▶ _Exercise prompt_
Take the records below and retype them line by line, from the first line through the one containing "for the fields"; stop there.

▶ _Data_
(** For an initialized source and a generated id that is neither the
    source's name nor its session id, [cloneAgent] returns the generated id
    and leaves under it an agent whose state is the source's state except
    for the fields it resets.  Every other agent, the source among them, is
    as before.  For a source that is not initialized it throws. *)
Lemma cloneAgent_with_new_id
  (generated agentId : string) (env : string -> Agent) :
  generated <> agentId ->
  generated <> sessionId (getFullState (env agentId)) ->
  if isInitialized (env agentId) then
    exists env',
      cloneAgent isInitialized getFullState setState generated env agentId
      = Return (generated, env')
      /\ getAgentState getFullState env' generated
         = {| sessionId := generated;
              sandboxInstanceId := None;
              pendingUserInputs := [];
              currentDevState := 0;
              generationPromise := None;
              shouldBeGenerating := false;
              clientReportedErrors := [];
              others := others (getFullState (env agentId)) |}
      /\ sessionId (getAgentState getFullState env' generated)
         <> sessionId (getAgentState getFullState env agentId)
      /\ (forall other, other <> generated -> env' other = env other)
      /\ getAgentState getFullState env' agentId
         = getAgentState getFullState env agentId
  else
    cloneAgent isInitialized getFullState setState generated env agentId
    = Throw ("Agent " ++ agentId ++ " not found").
Proof.
  intros Hname Hsession. unfold cloneAgent, getAgentStub.
  destruct (isInitialized (env agentId)); simpl; [|reflexivity].
  eexists. split; [reflexivity|].
  assert (P : forall other a, other <> generated ->
                              putAgent generated a env other = env other).
  { intros other a Hne. unfold putAgent.
    destruct (String.eqb_spec other generated); [contradiction | reflexivity]. }
  unfold getAgentState, getAgentStub.
  repeat split.
  - unfold putAgent. rewrite String.eqb_refl. apply getFullState_setState.
  - unfold putAgent. rewrite String.eqb_refl, getFullState_setState. simpl.
    exact Hsession.
  - intros other Hne. apply P. exact Hne.
  - rewrite P by congruence. reflexivity.
Qed.

Lemma iter_length (n : nat) (c : ascii) :
  String.length (Nat.iter n (String c) "") = n.
Proof.
  induction n as [|n IH]; [reflexivity|].
  change (S (String.length (Nat.iter n (String c) "")) = S n).
  rewrite IH. reflexivity.
Qed.

Lemma longest_bound (inUse : list string) (id : string) :
  In id inUse -> (String.length id <= longest inUse)%nat.
Proof.
  induction inUse as [|first rest IH]; intros Hin; [destruct Hin|].
  cbn [longest fold_right]. fold (longest rest).
  destruct Hin as [->|Hin]; [lia|]. specialize (IH Hin). lia.
Qed.
Lemma a2b_hex_status (event_type channel : Z) :
  0 <= event_type < 16 -> 0 <= channel < 16 ->
  a2b_hex (format_x 0 event_type ++ format_x 0 channel)
  = Ok [status_byte event_type channel].
Proof.
  intros He Hc. rewrite !format_x_digit by assumption.
  cbn [app]. now rewrite a2b_hex_cons2 by assumption.
Qed.

Lemma a2b_hex_params (p1 : Z) (param2 : option Z) :
  is_byte p1 -> (forall p2, param2 = Some p2 -> is_byte p2) ->
  match param2 with
  | None => a2b_hex (format_x 2 p1)
  | Some p2 => a2b_hex (format_x 2 p1 ++ format_x 2 p2)
  end
  = Ok (p1 :: match param2 with Some p2 => [p2] | None => [] end).
Proof.
  intros H1 H2. destruct param2 as [p2|].
  - rewrite a2b_hex_02x by assumption.
    rewrite <- (app_nil_r (format_x 2 p2)).
    rewrite a2b_hex_02x by (now apply H2). reflexivity.
  - rewrite <- (app_nil_r (format_x 2 p1)).
    now rewrite a2b_hex_02x by assumption.
Qed.

Lemma midi_event_ok (self : MidiTrack) (event_type channel p1 : Z)
    (param2 : option Z) :
  0 <= event_type < 16 -> 0 <= channel < 16 ->
  is_byte p1 -> (forall p2, param2 = Some p2 -> is_byte p2) ->
  midi_event self event_type channel p1 param2
  = Ok (delta_time self ++ [status_byte event_type channel]
        ++ p1 :: match param2 with Some p2 => [p2] | None => [] end).
Proof.
  intros He Hc H1 H2. unfold midi_event.
  destruct (asserts_pass event_type channel) as [-> ->]; [lia | lia |].
  cbn [negb].
  rewrite a2b_hex_status by assumption. rewrite rbind_Ok.
  rewrite a2b_hex_params by assumption. reflexivity.
Qed.
(* ===== verification/_CoqProject ===== *)
-Q . S2P
Prelude.v
Prog.v
Text.v
Codec.v
Crypto.v
Demo.v
Transaction.v
Block.v
Ledger.v
Mempool.v
OrphanPool.v
ProofOfWork.v
Retarget.v
Blockchain.v
ForkResolution.v
BlockLocator.v
Storage.v
Calls.v
Sqlite.v
OpenSsl.v
Threads.v
Shutdown.v
DemoLog.v
NodeId.v
ChainManager.v
ChainLedger.v
ChainSafety.v
ChainProgress.v
ChainReorg.v
ChainSync.v
Restart.v
Recovery.v
Wire.v
Message.v
AddressBook.v
TcpSocket.v
Node.v
NodeSafety.v
NodePeers.v
NodeSync.v
Rpc.v
Wallet.v
Startup.v
Orchestrator.v
Main.v
(* ===== verification/Transaction.v ===== *)
(** * Transactions (src/core/Transaction.cpp)

    The record, its two serializations, the bounds-checked [deserialize], the
    identifying hash, the partial [operator==] and [has_valid_signature]. *)

From S2P Require Import Prelude Codec Crypto Demo.

Definition kCoinbaseSender : str := lit "COINBASE".

Record Transaction := mkTransaction {
  sender_ : str;
  recipient_ : str;
  sender_public_key_ : bytes;
  amount_ : Z;
  signature_ : bytes;
  fee_ : Z;
  nonce_ : Z
}.

#[global] Instance Transaction_eq_decision : EqDecision Transaction.
Proof. solve_decision. Defined.

Module Tx.

(** The constructor: no signature yet. *)
Definition make (sender recipient : str) (amount : Z) (sender_public_key : bytes)
    (fee nonce : Z) : Transaction :=
  {| sender_ := sender; recipient_ := recipient;
     sender_public_key_ := sender_public_key; amount_ := amount; signature_ := [];
     fee_ := fee; nonce_ := nonce |}.

Definition with_signature (tx : Transaction) (s : bytes) : Transaction :=
  {| sender_ := sender_ tx; recipient_ := recipient_ tx;
     sender_public_key_ := sender_public_key_ tx; amount_ := amount_ tx;
     signature_ := s; fee_ := fee_ tx; nonce_ := nonce_ tx |}.

Definition is_coinbase (tx : Transaction) : bool := bool_decide (sender_ tx = kCoinbaseSender).

Definition serialize_for_signing (tx : Transaction) : bytes :=
  le 8 (amount_ tx) ++
  put_lbytes (sender_ tx) ++
  put_lbytes (recipient_ tx) ++
  put_lbytes (sender_public_key_ tx) ++
  le 8 (fee_ tx) ++
  le 8 (nonce_ tx).

Definition serialize (tx : Transaction) : bytes :=
  serialize_for_signing tx ++ put_lbytes (signature_ tx).

Definition parse : parser Transaction :=
  amount ← read_le 8;
  sender ← read_lbytes;
  recipient ← read_lbytes;
  sender_public_key ← read_lbytes;
  fee ← read_le 8;
  nonce ← read_le 8;
  signature ← read_lbytes;
  mret (with_signature (make sender recipient amount sender_public_key fee nonce) signature).

Definition deserialize (payload : bytes) : option Transaction := run_exact parse payload.

Definition compute_hash `{Crypto} (tx : Transaction) : HashBytes :=
  double_sha_256 (serialize_for_signing tx).

(** [operator==]: every field but the public key. *)
Definition eqb (a b : Transaction) : bool :=
  bool_decide (sender_ a = sender_ b) && bool_decide (recipient_ a = recipient_ b) &&
  (amount_ a =? amount_ b) && bool_decide (signature_ a = signature_ b) &&
  (fee_ a =? fee_ b) && (nonce_ a =? nonce_ b).

Definition has_valid_signature `{Crypto} (tx : Transaction) : result bool :=
  if is_coinbase tx then Ok false
  else if negb (bool_decide (derive_address (sender_public_key_ tx) = sender_ tx)) then Ok false
  else verify (serialize_for_signing tx) (signature_ tx) (sender_public_key_ tx).

(** ** Well-formedness: the C++ types' ranges, and lengths that fit their prefix *)
Definition wf (tx : Transaction) : Prop :=
  in_u 64 (amount_ tx) ∧ in_u 64 (fee_ tx) ∧ in_u 64 (nonce_ tx) ∧
  in_u 32 (sz (sender_ tx)) ∧ in_u 32 (sz (recipient_ tx)) ∧
  in_u 32 (sz (sender_public_key_ tx)) ∧ in_u 32 (sz (signature_ tx)).

#[global] Instance wf_dec tx : Decision (wf tx).
Proof. unfold wf. apply _. Defined.

(** ** Round trips *)

Lemma parse_consumes tx : wf tx → consumes parse (serialize tx) tx.
Proof.
  intros (?&?&?&?&?&?&?). unfold parse, serialize, serialize_for_signing.
  rewrite <- !app_assoc. do 7 (consume_field; [done|]). destruct tx; apply consumes_ret.
Qed.

Lemma parse_produces : produces parse (λ bs tx, bs = serialize tx ∧ wf tx).
Proof.
  unfold parse. do 7 produce_field. apply produces_ret. split.
  - unfold serialize, serialize_for_signing, with_signature, make.
    cbn [sender_ recipient_ sender_public_key_ amount_ signature_ fee_ nonce_]. by rewrite app_nil_r, <- !app_assoc.
  - by unfold wf.
Qed.

#[global] Program Instance codec : Codec Transaction :=
  {| encode := serialize; decode := deserialize; wire_wf := wf |}.
Next Obligation. intros tx ?. by apply run_exact_consumes, parse_consumes. Qed.
Next Obligation.
  intros p tx E. by destruct (run_exact_produces _ _ _ _ parse_produces E) as [-> ?].
Qed.

(** The signing serialization determines every signed field. *)
Lemma serialize_for_signing_inj a b :
  wf a → wf b → serialize_for_signing a = serialize_for_signing b →
  b = with_signature a (signature_ b).
Proof.
  intros Ha Hb E.
  assert (with_signature a [] = with_signature b []) as E'.
  { apply (encode_inj (A := Transaction)); [| |].
    - destruct Ha as (?&?&?&?&?&?&?). simpl. unfold wf; simpl. split_and!; try done.
    - destruct Hb as (?&?&?&?&?&?&?). simpl. unfold wf; simpl. split_and!; try done.
    - simpl. unfold serialize. f_equal. by destruct a, b. }
  destruct a, b. unfold with_signature in *. simpl in *. congruence.
Qed.

Lemma is_coinbase_spec tx : is_coinbase tx = true ↔ sender_ tx = kCoinbaseSender.
Proof. apply bool_decide_eq_true. Qed.

Lemma is_coinbase_false tx : is_coinbase tx = false ↔ sender_ tx ≠ kCoinbaseSender.
Proof. apply bool_decide_eq_false. Qed.

(** ** Signatures *)

Section signatures.
Context `{Crypto}.

(** The three early exits of [has_valid_signature] and its call to [verify]. *)
Lemma has_valid_signature_true tx :
  has_valid_signature tx = Ok true ↔
  sender_ tx ≠ kCoinbaseSender ∧ derive_address (sender_public_key_ tx) = sender_ tx ∧
  ∃ pt, EC_POINT_oct2point (sender_public_key_ tx) = Some pt ∧
        EVP_DigestVerify pt (serialize_for_signing tx) (signature_ tx) = true.
Proof.
  unfold has_valid_signature, is_coinbase, verify.
  repeat case_bool_decide; simpl; try (split; [done|naive_solver]).
  destruct (EC_POINT_oct2point _) as [pt|]; [|split; [done|naive_solver]].
  split; [intros [=]; eauto|intros (_ & _ & ? & [= ->] & ->); done].
Qed.

(** The identifier does not cover the signature. *)
Lemma compute_hash_with_signature tx s : compute_hash (with_signature tx s) = compute_hash tx.
Proof. done. Qed.

Lemma compute_hash_eq a b :
  serialize_for_signing a = serialize_for_signing b → compute_hash a = compute_hash b.
Proof. unfold compute_hash. by intros ->. Qed.
End signatures.

Section laws.
Context `{CryptoLaws}.

Lemma compute_hash_wf tx : hash_wf (compute_hash tx).
Proof. apply double_sha_256_length. Qed.

(** No key's address is the coinbase sender: 64 characters are not 8. *)
Lemma derive_address_not_coinbase pk : derive_address pk ≠ kCoinbaseSender.
Proof.
  intros E. pose proof (derive_address_length pk) as L. rewrite E in L. by vm_compute in L.
Qed.
End laws.

(** ** Properties *)

(** C23. The transaction wire format is exact: a payload decodes to [tx] if and only if
    [tx] is within the ranges the format can carry and the payload is its
    serialization. Decoding inverts encoding, and no two payloads decode to the same
    transaction: truncation, trailing bytes and bad length prefixes are all refused. *)
Theorem transaction_codec_exact p tx :
  deserialize p = Some tx ↔ wf tx ∧ serialize tx = p.
Proof.
  split.
  - intros E. by destruct (@encode_decode _ codec p tx E).
  - intros [Hw <-]. by apply (@decode_encode _ codec).
Qed.

Lemma generated_key_tx `{CryptoLaws} `{!SignatureLaws} entropy recipient amount fee nonce :
  let k := generate_keypair entropy in
  let tx := make (derive_address (public_key k)) recipient amount (public_key k) fee nonce in
  ∃ s, sign (serialize_for_signing tx) (private_key k) = Ok s ∧
       has_valid_signature (with_signature tx s) = Ok true ∧
       compute_hash (with_signature tx s) = compute_hash tx.
Proof.
  intros k tx.
  destruct (generated_key_signs entropy (serialize_for_signing tx)) as (pt & s & Hpt & Hs & Hv).
  exists s. split_and!; [done| |done].
  apply has_valid_signature_true. split_and!; [apply derive_address_not_coinbase|done|].
  by exists pt.
Qed.

(** A wallet's payment is valid: for every key pair [generate_keypair] produces,
    signing a transaction whose sender is the key's own address succeeds, the signed
    transaction passes [has_valid_signature], and signing does not change its
    identifier. *)
Theorem signed_transaction_valid `{CryptoLaws} `{!SignatureLaws} entropy recipient amount fee nonce :
  let k := generate_keypair entropy in
  let tx := make (derive_address (public_key k)) recipient amount (public_key k) fee nonce in
  ∃ s, sign (serialize_for_signing tx) (private_key k) = Ok s ∧
       has_valid_signature (with_signature tx s) = Ok true ∧
       compute_hash (with_signature tx s) = compute_hash tx.
Proof. apply generated_key_tx. Qed.

Lemma has_valid_signature_Throw `{CryptoLaws} tx e :
  has_valid_signature tx = Throw e ↔
  e = RuntimeError ∧ derive_address (sender_public_key_ tx) = sender_ tx ∧
  EC_POINT_oct2point (sender_public_key_ tx) = None.
Proof.
  unfold has_valid_signature, is_coinbase, verify. case_bool_decide as Hc.
  { split; [done|]. rewrite Hc. intros (_ & E & _). by apply derive_address_not_coinbase in E. }
  case_bool_decide; simpl; [|naive_solver]. case_match; naive_solver.
Qed.

(** A transaction that claims the key [pk] and nothing else. *)
Definition claiming `{Crypto} (pk : bytes) : Transaction := make (derive_address pk) [] 0 pk 0 0.

Lemma malformed_key_tx `{CryptoLaws} pk :
  EC_POINT_oct2point pk = None → in_u 32 (sz pk) →
  deserialize (serialize (claiming pk)) = Some (claiming pk) ∧
  has_valid_signature (claiming pk) = Throw RuntimeError.
Proof.
  intros Hpk Hsz. split; [|by apply has_valid_signature_Throw].
  apply (@decode_encode _ codec). simpl. unfold wf, sz; simpl.
  rewrite derive_address_length. split_and!; done.
Qed.

(** When [has_valid_signature] throws: exactly when the sender is the address of a
    public key that is not the encoding of a curve point. Any such byte string gives a
    well-formed transaction that passes the wire format and makes the check throw. *)
Theorem has_valid_signature_throws `{CryptoLaws} pk :
  (∀ tx e, has_valid_signature tx = Throw e ↔
     e = RuntimeError ∧ derive_address (sender_public_key_ tx) = sender_ tx ∧
     EC_POINT_oct2point (sender_public_key_ tx) = None) ∧
  (EC_POINT_oct2point pk = None → in_u 32 (sz pk) →
   ∃ tx, deserialize (serialize tx) = Some tx ∧ has_valid_signature tx = Throw RuntimeError).
Proof. split; [apply has_valid_signature_Throw|]. intros. eexists. by apply malformed_key_tx. Qed.
End Tx.

(** ** Concrete transactions, for the witnesses *)
Section demo.
#[local] Existing Instance demo_crypto.

(** A signed payment between two named accounts. *)
Definition demo_pay (from to : string) (amount fee nonce : Z) : Transaction :=
  let tx := Tx.make (demo_address from) (demo_address to) amount
              (public_key (demo_key from)) fee nonce in
  Tx.with_signature tx (demo_sign (private_key (demo_key from)) (Tx.serialize_for_signing tx)).

Definition demo_coinbase (to : string) (amount : Z) : Transaction :=
  Tx.make kCoinbaseSender (demo_address to) amount [] 0 0.

Lemma signed_transaction_valid_witness :
  let k := generate_keypair 7 in
  let tx := Tx.make (derive_address (public_key k)) (demo_address "bob") 5 (public_key k) 1 0 in
  ∃ s, sign (Tx.serialize_for_signing tx) (private_key k) = Ok s ∧
       Tx.has_valid_signature (Tx.with_signature tx s) = Ok true ∧
       Tx.compute_hash (Tx.with_signature tx s) = Tx.compute_hash tx.
Proof.
  apply (Tx.signed_transaction_valid (H0 := demo_crypto_laws)
           (H1 := demo_signature_laws) 7).
Defined.

Lemma has_valid_signature_throws_witness :
  ∃ tx, Tx.deserialize (Tx.serialize tx) = Some tx ∧
        Tx.has_valid_signature tx = Throw RuntimeError.
Proof.
  apply (Tx.has_valid_signature_throws (H0 := demo_crypto_laws) (lit "junk")); [done|].
  by vm_compute.
Defined.
End demo.
Lemma reorganize_eq fork c k :
  index_ok c → blocks_ c !! k = Some (common_ancestor fork) →
  reorganize_to fork c =
  (Some (drop (k + 1) (blocks_ c)), add_all (fork_blocks fork) (truncate k c).2).
Proof.
  intros [_ Hi] Hk. unfold reorganize_to. rewrite find_height_eq.
  assert (height_by_hash_ c !! hash_ (common_ancestor fork) = Some k) as ->; [|done].
  apply Hi. by rewrite list_lookup_fmap, Hk.
Qed.

Lemma reorganize_none fork c :
  find_height (hash_ (common_ancestor fork)) c = None → reorganize_to fork c = (None, c).
Proof. unfold reorganize_to. by intros ->. Qed.

Lemma reorganize_inv fork c k :
  inv c → fork_ok fork c → blocks_ c !! k = Some (common_ancestor fork) →
  inv (reorganize_to fork c).2.
Proof.
  intros Hc (Hf & Hl & Hn & Hnew) Hk. rewrite (reorganize_eq _ _ k) by (done || apply Hc). simpl.
  pose proof (truncate_inv k c Hc) as Ht.
  eapply add_all_inv; [done|by apply truncate_latest|done|done|].
  specialize (Hnew k Hk). eapply Forall_impl; [exact Hnew|]. simpl. intros b Hb.
  apply not_true_iff_false. rewrite has_block_spec by apply Ht. done.
Qed.

Lemma reorganize_blocks fork c k :
  index_ok c → blocks_ c !! k = Some (common_ancestor fork) →
  blocks_ (reorganize_to fork c).2 =
  take (k + 1) (blocks_ c) ++ with_works (cumulative_work_ (common_ancestor fork)) (fork_blocks fork).
Proof.
  intros Hi Hk. rewrite (reorganize_eq _ _ k) by done. simpl. rewrite add_all_blocks. simpl.
  unfold tip_work. by rewrite (last_take _ _ _ Hk).
Qed.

▶ _Solution_
(** For an initialized source and a generated id that is neither the
    source's name nor its session id, [cloneAgent] returns the generated id
    and leaves under it an agent whose state is the source's state except
    for the fields it resets.  Every other agent, the source among them, is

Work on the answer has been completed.